(Saved entries)
- - -

Fixpoint dedup_loop (seen : gset (list N * option (list N))) (items : list MenuItem)
  : list MenuItem :=
  match items with
  | [] => []
  | it :: r =>
    if decide (item_key it ∈ seen) then dedup_loop seen r
    else it :: dedup_loop ({[item_key it]} ∪ seen) r
  end.

Definition dedup (items : list MenuItem) : list MenuItem := dedup_loop ∅ items.

(** Steps 2 to 5 on the collected lines. *)
Definition parse_lines (lines : list str) : result WeekMenu :=
  norm ← norm_lines lines;
  results ← primary norm;
  results ← fallback norm results;
  mret ((dedup <$> results) : WeekMenu).

(** *** The parser in the process

    A function of the program runs in the process and could read or
    write the variables of the module.  Here the call graph of
    [parse_week_pdf] is written over the process state: a call of a
    function of the program is a computation on that state and hands it
    on, in the order of the statements; a call into a library ([re],
    [str], [pdfplumber]) cannot name a variable of the module and
    leaves the state alone. *)

#[global] Instance Proc_ret : MRet Proc := λ A x g, (inr x, g).
#[global] Instance Proc_bind : MBind Proc := λ A B f m g,
  match m g with
  | (inl e, g') => (inl e, g')
  | (inr x, g') => f x g'
  end.

#[global] Instance Proc_fmap : FMap Proc := λ A B f m g,
  match m g with
  | (inl e, g') => (inl e, g')
  | (inr x, g') => (inr (f x), g')
  end.

(** A library call, with the value or the exception it gives. *)
Definition lib {A} (r : result A) : Proc A := λ g, (r, g).

Module Process.

Definition fix_word (word : str) : Proc str :=
  m ← lib (re_fullmatch (py "(?:[A-Za-zÄÖÜäöü]\s*){3,}") word);
  match m with
  | Some _ => lib (re_sub (py "\s+") (py "") word false)
  | None => mret word
  end.

Definition _squash_spaced_letters (s : str) : Proc str :=
  ws ← mapM fix_word (Str.split s);
  mret (Str.join (py " ") ws).

(** The body calls into [re] and [str] only; the two loops are the
    ones of [price_item] and [line_item]. *)
Definition _extract_items_from_lines (lines : list str) : Proc (list MenuItem) :=
  text ← lib (clean_text lines);
  pattern ← lib (compile PRICE_RE true);
  items ← lib (omap id <$> mapM (price_item pattern) (finditer pattern text));
  if nonempty items then mret items
  else lib (omap id <$> mapM line_item lines).

(** The body of the loop of step 2. *)
Definition norm_line (ln : str) : Proc (option str) :=
  ln ← _squash_spaced_letters ln;
  ln ← lib (Str.strip <$> re_sub (py "\s+") (py " ") ln false);
  if nonempty ln then
    let low := Str.lower ln in
    if Str.startswith (py "menüplan") low || Str.contains (py "kw") low
    then mret None
    else mret (Some ln)
  else mret None.

(** The loop [for wd in WEEKDAY_ORDER] of attempt A. *)
Fixpoint fill_from_segments (segments : gmap (list N) (list N)) (wds : list str)
    (results : WeekMenu) : Proc WeekMenu :=
  match wds with
  | [] => mret results
  | wd :: wds' =>
    match segments !! wd with
    | Some seg =>
      seg_lines ← lib (segment_lines seg);
      items ← _extract_items_from_lines seg_lines;
      fill_from_segments segments wds' (<[wd := items]> results)
    | None => fill_from_segments segments wds' results
    end
  end.

(** The loop [for i, wd in enumerate(WEEKDAY_ORDER)] of attempt B. *)
Fixpoint fill_from_blocks (blocks : list (list str)) (i : nat) (wds : list str)
    (results : WeekMenu) : Proc WeekMenu :=
  match wds with
  | [] => mret results
  | wd :: wds' =>
    b ← lib (index blocks i);
    items ← _extract_items_from_lines b;
    fill_from_blocks blocks (S i) wds' (<[wd := items]> results)
  end.

End Process.

Definition parse_week_pdf (pdf : list Page) : Proc WeekMenu :=
  (* step 1 *)
  let text_lines := text_lines pdf in
  (* step 2 *)
  norm_lines ← omap id <$> mapM Process.norm_line text_lines;
  (* step 3, attempt A *)
  let blob := make_blob norm_lines in
  hits ← lib (locate blob);
  segments_by_pos ← lib (segments_by_pos hits blob);
  results ← match segments_by_pos with
            | Some segs =>
              if truthy_dict segments_by_pos
              then Process.fill_from_segments segs WEEKDAY_ORDER empty_results
              else mret empty_results
            | None => mret empty_results
            end;
  (* step 4, attempt B *)
  results ← (if negb (any_values results) then
               let marker_idx := marker_idx norm_lines in
               if (5 <=? length marker_idx)%nat then
                 blocks ← lib (mapM (block norm_lines marker_idx) (seq 0 5));
                 Process.fill_from_blocks blocks 0 WEEKDAY_ORDER results
               else mret results
             else mret results);
  (* step 5 *)
  mret ((dedup <$> results) : WeekMenu).

(** *** The callers of the parser

    What the two requests of [load_week_pdf_bytes] return: the URL found
    on the start page, and the document behind it. *)
Record Fetch := {
  fetched_url : result (list N);
  fetched_pdf : result (list Page)
}.

Definition load_week_pdf_bytes (net : Fetch) : Proc (list Page) :=
  λ g, match fetched_url net with
       | inl e => (inl e, g)
       | inr url => (fetched_pdf net, (set_cached_pdf_url url g).2)
       end.

Definition scrape_week (net : Fetch) : Proc WeekMenu :=
  λ g, match load_week_pdf_bytes net g with
       | (inl e, g') => (inl e, g')
       | (inr pdf_bytes, g') => parse_week_pdf pdf_bytes g'
       end.

End App.

(** * The serving layer

    The functions of [app.py] around the parser: the calendar helpers,
    the search for the PDF link on the start page, the tables built from
    the parsed week and the five routes. *)

(** ** Exceptions

    Those of the parser and of the requests, and the [OverflowError] of
    date arithmetic. *)

Inductive fault := Raised (e : exn) | OverflowError.

Abbreviation outcome := (sum fault).

#[global] Instance outcome_ret : MRet outcome := λ A x, inr x.
#[global] Instance outcome_bind : MBind outcome := λ A B f m,
  match m with
  | inl e => inl e
  | inr x => f x
  end.

#[global] Instance outcome_fmap : FMap outcome := λ A B f m,
  match m with
  | inl e => inl e
  | inr x => inr (f x)
  end.

(** A [result] of the parser layer inside the serving layer. *)
Definition lift {A} (r : result A) : outcome A :=
  match r with
  | inl e => inl (Raised e)
  | inr x => inr x
  end.


(** ** Dates

    A [datetime.date] is its proleptic Gregorian ordinal
    ([date.toordinal()]): day 1 is 0001-01-01, the last day is
    9999-12-31. *)

Module Calendar.

Local Open Scope Z_scope.

Definition _MAXORDINAL : Z := 3652059.

(** The ordinals of [date.min] ... [date.max]. *)
Definition is_date (d : Z) : bool := (1 <=? d) && (d <=? _MAXORDINAL).

(** [d.weekday()]: 0 is Monday, 6 is Sunday. *)
Definition weekday (d : Z) : Z := (d + 6) mod 7.

(** [d + timedelta(days=n)] *)
Definition plus_days (d n : Z) : outcome Z :=
  let o := d + n in
  if (0 <? o) && (o <=? _MAXORDINAL) then inr o else inl OverflowError.

Definition _DAYS_IN_MONTH (month : Z) : Z :=
  match month with
  | 1 => 31 | 2 => 28 | 3 => 31 | 4 => 30 | 5 => 31 | 6 => 30
  | 7 => 31 | 8 => 31 | 9 => 30 | 10 => 31 | 11 => 30 | 12 => 31
  | _ => -1
  end.

Definition _DAYS_BEFORE_MONTH (month : Z) : Z :=
  match month with
  | 1 => 0 | 2 => 31 | 3 => 59 | 4 => 90 | 5 => 120 | 6 => 151
  | 7 => 181 | 8 => 212 | 9 => 243 | 10 => 273 | 11 => 304 | 12 => 334
  | _ => -1
  end.

(** Year, month and day of an ordinal, as [datetime] computes them. *)
Definition _ord2ymd (n : Z) : Z * Z * Z :=
  let n := n - 1 in
  let n400 := n / 146097 in
  let n := n mod 146097 in
  let year := n400 * 400 + 1 in
  let n100 := n / 36524 in
  let n := n mod 36524 in
  let n4 := n / 1461 in
  let n := n mod 1461 in
  let n1 := n / 365 in
  let n := n mod 365 in
  let year := year + n100 * 100 + n4 * 4 + n1 in
  if (n1 =? 4) || (n100 =? 4) then (year - 1, 12, 31)
  else
    let leapyear := (n1 =? 3) && (negb (n4 =? 24) || (n100 =? 3)) in
    let month := Z.shiftr (n + 50) 5 in
    let preceding :=
      _DAYS_BEFORE_MONTH month + (if (2 <? month) && leapyear then 1 else 0) in
    if n <? preceding then
      let month := month - 1 in
      let preceding :=
        preceding - (_DAYS_IN_MONTH month + (if (month =? 2) && leapyear then 1 else 0)) in
      (year, month, n - preceding + 1)
    else (year, month, n - preceding + 1).

(** The decimal digits of a number that is not negative; [fuel] bounds
    their number. *)
Fixpoint decimal_go (fuel : nat) (n : Z) (acc : list N) : list N :=
  match fuel with
  | O => acc
  | S f =>
    let acc := Z.to_N (48 + n mod 10) :: acc in
    if n <? 10 then acc else decimal_go f (n / 10) acc
  end.

Definition decimal (n : Z) : list N := decimal_go (S (Z.to_nat (Z.log2 n))) n [].

(** ["%0wd" % n] *)
Definition zero_padded (w : nat) (n : Z) : list N :=
  let ds := decimal n in replicate (w - length ds) 48%N ++ ds.

(** [d.isoformat()] *)
Definition isoformat (d : Z) : list N :=
  let '(year, month, day) := _ord2ymd d in
  zero_padded 4 year ++ [45%N] ++ zero_padded 2 month ++ [45%N] ++ zero_padded 2 day.

End Calendar.

(** ** The helpers, the tables and the routes *)

Module Site.

Import App Calendar.

Definition BASE_URL : str := py "https://www.restaurant-unisg.ch/".

(** *** Two more [str] methods *)

(** [s.endswith(suffix)] *)
Definition endswith (suffix s : str) : bool :=
  Str.startswith (reverse suffix) (reverse s).

(** [s.capitalize()]: the first character raised, the rest lowered.
    The first character is raised with the table of Basic Latin and
    Latin-1, which makes the function exact on the weekday names, the
    only texts the program capitalises. *)
Definition upper_char (c : char) : char :=
  if in_range 97 122 c || in_range 224 246 c || in_range 248 254 c
  then c - 32 else c.

Definition capitalize (s : str) : str :=
  match s with
  | [] => []
  | c :: r => upper_char c :: Str.lower_from [c] r
  end.

(** *** Time and dates *)

(** [week_dates_for_today(today)]: the dict literal is built from
    Monday on. *)
Definition week_dates_for_today (today : Z) : outcome (gmap (list N) Z) :=
  monday ← plus_days today (- weekday today);
  dienstag ← plus_days monday 1;
  mittwoch ← plus_days monday 2;
  donnerstag ← plus_days monday 3;
  freitag ← plus_days monday 4;
  mret (list_to_map [
    (py "montag", monday);
    (py "dienstag", dienstag);
    (py "mittwoch", mittwoch);
    (py "donnerstag", donnerstag);
    (py "freitag", freitag)]).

- - -

Return, word for word, the lines of the data above from the line with "(** *** The callers of the parser" through the line with "Definition load_week_pdf_bytes (net", inclusive.

● **Answer section**:
(** *** The callers of the parser

    What the two requests of [load_week_pdf_bytes] return: the URL found
    on the start page, and the document behind it. *)
Record Fetch := {
  fetched_url : result (list N);
  fetched_pdf : result (list Page)
}.

Definition load_week_pdf_bytes (net : Fetch) : Proc (list Page) :=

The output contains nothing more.